Immune cells are among the normal cells that are affected by mitochondrial inhibitors. Although cytotoxic CD8⁺ T cells and Ml macrophages are glycolytic, pro-tumorigenic immune cells such as T regulatory cells, M2 macrophages and myeloid-derived suppressor cells all rely on oxidative phosphorylation; therefore, mitochondrial-targeting drugs might be expected to dampen their pro-tumor effects⁸. If this is indeed the case, we would expect IACS-010759 to be efficacious in solid tumors, but the study by Yap et al. proves otherwise – signaling a note of caution to the field of cancer metabolism. It is hoped that this report will give pause to strategies that target cancer-cell-autonomous metabolic vulnerabilities without thorough consideration of the potential adverse effects of metabolic inhibitors on normal cells, or on the anti-tumor arm of the immune system.

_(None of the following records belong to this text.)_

(** A decided reading is the reading it was but for its outcome, and is kept only as the selected one. *)
Lemma decide_readings_from d refused baseline standing chosen points points' best :
  decide_readings d refused baseline standing chosen points = (points', best) ->
  Forall2 (fun r r' => measurement_seq r' = measurement_seq r /\ performance_point r' = performance_point r /\
    performance_idea r' = performance_idea r /\
    (performance_outcome r' = IdeaOutcome.KEPT -> performance_outcome r = IdeaOutcome.KEPT /\
       forall idea, performance_idea r = Some idea -> chosen !! idea = Some (measurement_seq r))) points points'.
Proof.
  revert standing points' best. induction points as [|r points IH]; intros standing points' best; cbn [decide_readings].
  { by intros [= <- _]. }
  destruct (decide_reading _ _ _ _ _) as [r1 s1] eqn:E1. destruct (decide_readings _ _ _ s1 _ _) as [ps b] eqn:E2.
  intros [= <- <-]. constructor; [|by eapply IH].
  assert (Hs : measurement_seq (only_selected chosen r) = measurement_seq r /\
    performance_point (only_selected chosen r) = performance_point r /\
    performance_idea (only_selected chosen r) = performance_idea r /\
    (performance_outcome (only_selected chosen r) = IdeaOutcome.KEPT -> performance_outcome r = IdeaOutcome.KEPT /\
       forall idea, performance_idea r = Some idea -> chosen !! idea = Some (measurement_seq r))).
  { unfold only_selected. destruct (performance_idea r) as [idea|] eqn:Ei; [|done].
    destruct (eqb (chosen !! idea) _) eqn:Ec; cbn [negb andb].
    - apply eqb_eq in Ec. split_and!; [done..|]. intros ->. split; [done|]. by intros ? [= <-].
    - destruct (eqb (performance_outcome r) IdeaOutcome.KEPT) eqn:Ek; split_and!; try done; cbn.
      apply eqb_neq in Ek. by intros. }
  destruct Hs as (S1 & S2 & S3 & S4). revert E1. unfold decide_reading.
  destruct (negb _ || refused).
  - destruct (eqb _ IdeaOutcome.KEPT) eqn:Ek; intros [= <- _]; cbn; split_and!; try done. 
  - destruct (match baseline with Some _ => _ | None => _ end); [by intros [= <- _]|].
    destruct (match standing with Some _ => _ | None => _ end); by intros [= <- _].
Qed.

Lemma outcome_kept at_ spans attempts verdicts owner_ :
  outcome at_ spans attempts verdicts owner_ = Ok IdeaOutcome.KEPT ->
  (forall span, span ∈ attempts -> unfinished span = false) /\
  exists span, span ∈ attempts /\ passed span = true /\
  forall o, owner_ = Some o -> exists s, find_span o spans = Some s /\ s ∈ attempts /\ passed s = true /\
    verdicts !! o <> Some ComparisonVerdict.WITHIN_NOISE /\ verdicts !! o <> Some ComparisonVerdict.WORSE.
Proof.
  unfold outcome. intros (input & _ & Hout)%rbind_Ok. destruct input; [done|]. destruct attempts as [|a attempts]; [done|].
  cbn [is_empty] in Hout. destruct (any unfinished _) eqn:Eu; [done|]. rewrite any_false in Eu.
  apply rbind_Ok in Hout as (lost & Hlost & Hout). destruct (is_empty _ || lost) eqn:E; [done|].
  apply orb_false_elim in E as [Ewon ->]. split; [done|].
  destruct (List.filter passed (a :: attempts)) as [|w won] eqn:Ew; [done|].
  assert (Hwon : forall s, s ∈ w :: won -> s ∈ a :: attempts /\ passed s = true) by (intros s; rewrite <- Ew; apply elem_of_filterb).
  exists w. split; [by apply Hwon; left|]. split; [by apply Hwon; left|]. intros o ->.
  destruct (find_span o spans) as [s|]; [|done]. injection Hlost as Hlost. apply negb_false_iff, among_true in Hlost.
  exists s. split; [done|]. split; [by apply Hwon|]. split; [by apply Hwon|].
  destruct (eqb (verdicts !! o) (Some ComparisonVerdict.WITHIN_NOISE)) eqn:E1; [done|].
  destruct (eqb (verdicts !! o) (Some ComparisonVerdict.WORSE)) eqn:E2; [done|]. by apply eqb_neq in E1, E2.
Qed.

(** ** The performance of a run *)

Lemma objective_performance_Ok state run spans owners groups verdicts objective p :
  objective_performance state run spans owners groups verdicts objective = Ok p ->
  performance_series p = objective_series objective /\
  unknown_direction p = negb (among (objective_direction objective) [Direction.MIN; Direction.MAX]) /\
  decisions (performance_points p) spans verdicts groups = Ok (performance_ideas p) /\
  exists points, Forall2 (fun v r => reading_of spans owners groups verdicts v = Ok r)
      (sorted_by point_before (series_points state (objective_series objective))) points /\
    decide_readings (objective_direction objective) (unknown_direction p) (performance_input p) (performance_input p)
      (selected points) points = (performance_points p, performance_best p).
Proof.
  unfold objective_performance. intros (input & Hin & (points & Hpoints%readings_spec & Hrest)%rbind_Ok)%rbind_Ok.
  destruct (decide_readings _ _ _ _ _ _) as [points' best] eqn:Ed. apply rbind_Ok in Hrest as (ideas_ & Hideas & [= <-]).
  cbn. split_and!; [done..|]. by exists points.
Qed.

Lemma project_performance_Ok state run perfs : project_performance state run = Ok perfs ->
  exists owners groups verdicts, ideas (spans_of state) = Ok (owners, groups) /\ comparisons (spans_of state) = Ok verdicts /\
  Forall2 (fun objective p => objective_performance state run (spans_of state) owners groups verdicts objective = Ok p)
    (described_objectives run) perfs.
Proof.
  unfold project_performance. intros ([owners groups] & Hi & (verdicts & Hv & Ho)%rbind_Ok)%rbind_Ok.
  exists owners, groups, verdicts. split; [done|]. split; [done|]. cbn [fst snd] in Ho. revert perfs Ho.
  induction (described_objectives run) as [|objective objectives IH]; intros perfs; cbn [objectives_performance]; [by intros [= <-]|].
  intros (p & Hp & (rest & Hrest & [= <-])%rbind_Ok)%rbind_Ok. constructor; [done|by apply IH].
Qed.

Lemma readings_new spans owners groups verdicts versions points :
  Forall2 (fun v r => reading_of spans owners groups verdicts v = Ok r) versions points ->
  forall r, r ∈ points -> new_best r = false.
Proof.
  intros Hall r [i Hr]%list_elem_of_lookup. destruct (Forall2_lookup_r _ _ _ _ _ Hall Hr) as (v & _ & Hv).
  by apply reading_of_new in Hv as (? & _).
Qed.

Lemma objective_decided state run spans owners groups verdicts objective p :
  objective_performance state run spans owners groups verdicts objective = Ok p ->
  decided (objective_direction objective) (unknown_direction p) (performance_input p) (performance_input p)
    (performance_points p) (performance_best p).
Proof.
  intros (_ & _ & _ & points & Hall & Hd)%objective_performance_Ok. eapply decide_readings_decided; [|exact Hd].
  by eapply readings_new.
Qed.

(** C32: what stands only improves: of every objective of the run, a reading is a new best exactly when
    it is kept; each kept value is better than the input's and than every kept one before it; and the
    best value is the last of them, or the input's when none is kept.  Of a direction that is
    neither to minimise nor to maximise nothing is kept. *)
Theorem standing_only_improves state run perfs :
  project_performance state run = Ok perfs ->
  Forall2 (fun objective p =>
    performance_series p = objective_series objective /\
    (forall r, r ∈ performance_points p -> new_best r = true <-> performance_outcome r = IdeaOutcome.KEPT) /\
    StronglySorted (fun a b => better (objective_direction objective) b a = true)
      (option_list (performance_input p) ++ stands (performance_points p)) /\
    performance_best p = last (option_list (performance_input p) ++ stands (performance_points p)) /\
    (among (objective_direction objective) [Direction.MIN; Direction.MAX] = false -> stands (performance_points p) = []))
  (described_objectives run) perfs.
Proof.
  intros (owners & groups & verdicts & _ & _ & Hall)%project_performance_Ok.
  eapply Forall2_impl; [exact Hall|]. intros objective p Hp.
  destruct (objective_decided _ _ _ _ _ _ _ _ Hp) as [D1 D2 D3 _ D5].
  apply objective_performance_Ok in Hp as (Hs & Hu & _). split_and!; try done.
  intros Hd. apply D5. by rewrite Hu, Hd.
Qed.

(** A kept reading was to be kept before its objective decided, and is the one of its idea. *)
Lemma kept_reading state run spans owners groups verdicts objective p r :
  objective_performance state run spans owners groups verdicts objective = Ok p ->
  r ∈ performance_points p -> performance_outcome r = IdeaOutcome.KEPT ->
  (exists r0, reading_of spans owners groups verdicts
      {| metric_version_seq := measurement_seq r; metric_version_point := performance_point r |} = Ok r0 /\
    performance_idea r0 = performance_idea r /\ performance_outcome r0 = IdeaOutcome.KEPT) /\
  forall r' idea, r' ∈ performance_points p -> performance_outcome r' = IdeaOutcome.KEPT ->
    performance_idea r = Some idea -> performance_idea r' = Some idea -> measurement_seq r' = measurement_seq r.
Proof.
  intros (_ & _ & _ & points & Hall & Hd%decide_readings_from)%objective_performance_Ok Hr Hkept.
  assert (Hback : forall r, r ∈ performance_points p -> performance_outcome r = IdeaOutcome.KEPT ->
    exists v r0, reading_of spans owners groups verdicts v = Ok r0 /\ measurement_seq r = metric_version_seq v /\
      performance_point r = metric_version_point v /\ performance_idea r0 = performance_idea r /\
      performance_outcome r0 = IdeaOutcome.KEPT /\
      forall idea, performance_idea r = Some idea -> selected points !! idea = Some (measurement_seq r)).
  { intros x [i Hx]%list_elem_of_lookup Hk. destruct (Forall2_lookup_r _ _ _ _ _ Hd Hx) as (r0 & Hr0 & E1 & E2 & E3 & E4).
    destruct (Forall2_lookup_r _ _ _ _ _ Hall Hr0) as (v & _ & Hv). destruct (reading_of_new _ _ _ _ _ _ Hv) as (_ & F1 & F2).
    destruct (E4 Hk) as [Ek Es]. exists v, r0. rewrite E1, E2, E3. by split_and!. }
  destruct (Hback r Hr Hkept) as ([sq pt] & r0 & Hv & -> & -> & Hi & Hk & Hs). split; [by exists r0|].
  intros r' idea Hr' Hkept' Hidea Hidea'. destruct (Hback r' Hr' Hkept') as (v' & _ & _ & E & _ & _ & _ & Hs').
  specialize (Hs _ Hidea). specialize (Hs' _ Hidea'). rewrite E in *. congruence.
Qed.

Despite the setbacks seen with IACS-010759 and CPI-613, there may still be viable ways of exploiting metabolism for cancer therapy. These strategies must, however, carefully and thoroughly consider how manipulating metabolism affects both the host and the tumor microenvironment. For example, the prodrug of a glutamine antagonist (D₆-diazo-5-oxo-l-norleucine) appears to have features that favor anti-tumor immunity while inhibiting tumor-cell-intrinsic metabolism⁹. Whether these preclinical observations will sustain in clinical studies remains to be seen. There is also excitement in the area of immunometabolism¹⁰, which might be manipulated to enhance the anti-tumor effect of the immune system. Even here, however, there could be challenges and unforeseen consequences. For instance, acidity has been documented to blunt anti-tumor immunity, and it is thought that neutralizing the acidic tumor microenvironment with sodium bicarbonate could enhance immunotherapy by invigorating cytotoxic lymphocytes¹¹. But in a recent study using a murine model of hepatocellular carcinoma, sodium bicarbonate paradoxically inhibited immune-checkpoint therapy by enhancing the activity of the signaling node mTORC1 in cancer cells¹².

Given all of these observations, perhaps it is a good time for the field to pause and rigorously assess the side effects of metabolic drugs, as implored by the Hippocratic oath ‘Primum non nocere’, before embarking on further clinical studies.